Sunday, August 15, 2004
(9:45 PM) | Adam Kotsko:
Regarding the University Without Condition
It is time to rethink the function of the University Without Condition blog. For whatever reason -- and it's not just the summertime -- that blog has basically fallen silent for a long time now. I think that it is time to declare the model of a centralized blog for a discussion group of a specific text a failure. The loosely connected discussions, centralized only by a trackback-catching post, were better; the initial success of the central UWC blog stemmed from the energy already generated in the previous format.However, now we have a blog out there, and it has some decent connections throughout the blogosphere -- we might as well do something with it. I have a proposal, based on the untapped intellectual resources at hand in the UWC circle.
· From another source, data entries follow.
(** A range that is not loaded takes its caller down. The pool means to
    refresh the assignment of the range and to hand the error on; but the
    oracle's refresh is not implemented, so when the server refuses a get or a
    commit because the range is not loaded or its ownership was lost, the call
    panics instead of returning the error. *)
Theorem refused_range_panics `{RangeServer.RangeOps R, HashOrder} to_u128_le from_u128_le now
    req_id buf allowed p w sv sv' tx txs keys epoch range e host :
  (forall u, RangeClient.is_uuid u -> (to_u128_le u < 2 ^ 128)%N) ->
  (forall u, RangeClient.is_uuid u -> from_u128_le (to_u128_le u) = u) ->
  rtc (step allowed) new p -> e = RangeIsNotLoaded \/ e = RangeOwnershipLost ->
  RangeClient.is_uuid (tx_id tx) -> Forall RangeClient.is_uuid txs -> RangeClient.is_range range ->
  Oracle.host_of_range range = Some host -> w !! Warden.address host = Some sv ->
  let I := oracle_servers to_u128_le from_u128_le now req_id buf in
  (RangeClient.local_get now (tx_id tx) (RangeClient.timeout_us tx) range keys sv =
     (sv', Err (RangeServer.Failed e)) ->
   (get (H := I) tx range keys (p, w)).2 = Panic) /\
  (RangeClient.local_commit txs range epoch buf sv = (sv', Err (RangeServer.Failed e)) ->
   (commit_transactions (H := I) txs range epoch (p, w)).2 = Panic).
Proof.
  intros Hb Hi Hp He Ht Htxs Hr Hh Hw I.
  assert (pool_inv p) as Hinv by (by eapply pool_inv_reachable, pool_inv_new).
  assert (RangeClient.seen (A := RangeClient.GetResult) (Err (RangeServer.Failed e)) =
            Err (RangeServer.Failed e) /\
          RangeClient.seen (A := unit) (Err (RangeServer.Failed e)) =
            Err (RangeServer.Failed e)) as [Hs Hs'] by (by destruct He as [-> | ->]).
  assert (forall A w', (@handle_rangeserver_err _ I A range e w').2 = Panic) as Hpanic
    by (by destruct He as [-> | ->]).
  split; intros Hl.
  - eapply RangeClient.get_call in Hl; [|done..]. rewrite Hs in Hl.
    unfold get. erewrite (forward_error (H := I)); [apply Hpanic|done|done|].
    cbn. unfold at_server. by rewrite Hw, Hl.
  - eapply RangeClient.commit_call in Hl; [|done..]. rewrite Hs' in Hl.
    unfold commit_transactions. erewrite (forward_error (H := I)); [apply Hpanic|done|done|].
    cbn. unfold at_server. by rewrite Hw, Hl.
Qed.

(** ** Witnesses *)

(** a server to which the warden has assigned nothing *)
Definition idle_server : RangeServer.Server RangeManager.Sample :=
  RangeServer.new (R := RangeManager.Sample).
Definition sample_world : gmap string (RangeServer.Server RangeManager.Sample) :=
  {[ "127.0.0.1:50055"%string := idle_server ]}.
Definition sample_servers : RangeServers (gmap string (RangeServer.Server RangeManager.Sample)) :=
  oracle_servers (H := RangeServer.sample_ops) (H0 := element_order)
    byte_swap byte_swap 0 5 [].
Definition sample_host : Warden.HostInfo :=
  Warden.mkHostInfo
    (Warden.mkHostIdentity "test_server" (Region.mkZone (Region.mkRegion None "test-region") "a"))
    "127.0.0.1:50055" 0.
Definition old_host : Warden.HostInfo :=
  Warden.mkHostInfo (Warden.identity sample_host) "127.0.0.1:50054" 0.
At least two members, Jared Sinclair and Adam Smith, do not have an appropriate venue for lengthy "intellectual" writing -- Jared because his blog is now image-based; Adam because his posts are (as I've repeatedly said) largely incongruous with the rest of the content of The H is O. I propose that they form the nucleus of a new group blog that will discuss on an informal basis the literary, philosophical, and theological issues that the UWC addressed. If Amish Lovelock is still interested in joining, I think it would be good to move him up from the comments to a real-time blogging position. I also suspect that Geoff Holsclaw might find the prospect of separate venues for church-based issues and more strictly academic musings appealling -- he doesn't seem to get as many comments on such issues as he could be getting.
Everyone else, including me, would be fired from the staff of the UWC blog. The Quick Links could remain, but along with the Commonplace Book, it is so infrequently updated as to be embarrassing -- perhaps it is time to ditch both ideas altogether. If the discussion-group model is still appealling, the UWC would be the place for deliberating on texts and for a trackback-catching post (including instructions for using HaloScan trackback) for any blogger who wants to contribute, rendering the discussions more genuinely "without condition" than even our basic open-door policy toward new contributors could ever be. Jared could alter the template to reflect the new realities, which I'm sure would be a lot of fun for him.
Those are just my suggestions and thoughts. I have removed myself from the UWC staff, so someone else will have to implement these suggestions if they seem to be worthwhile -- but if they suffer the same fate as Washington's exhortation to beware entangling foreign alliances or Eisenhower's warnings about the growing power of the military-industrial complex, that's okay, too.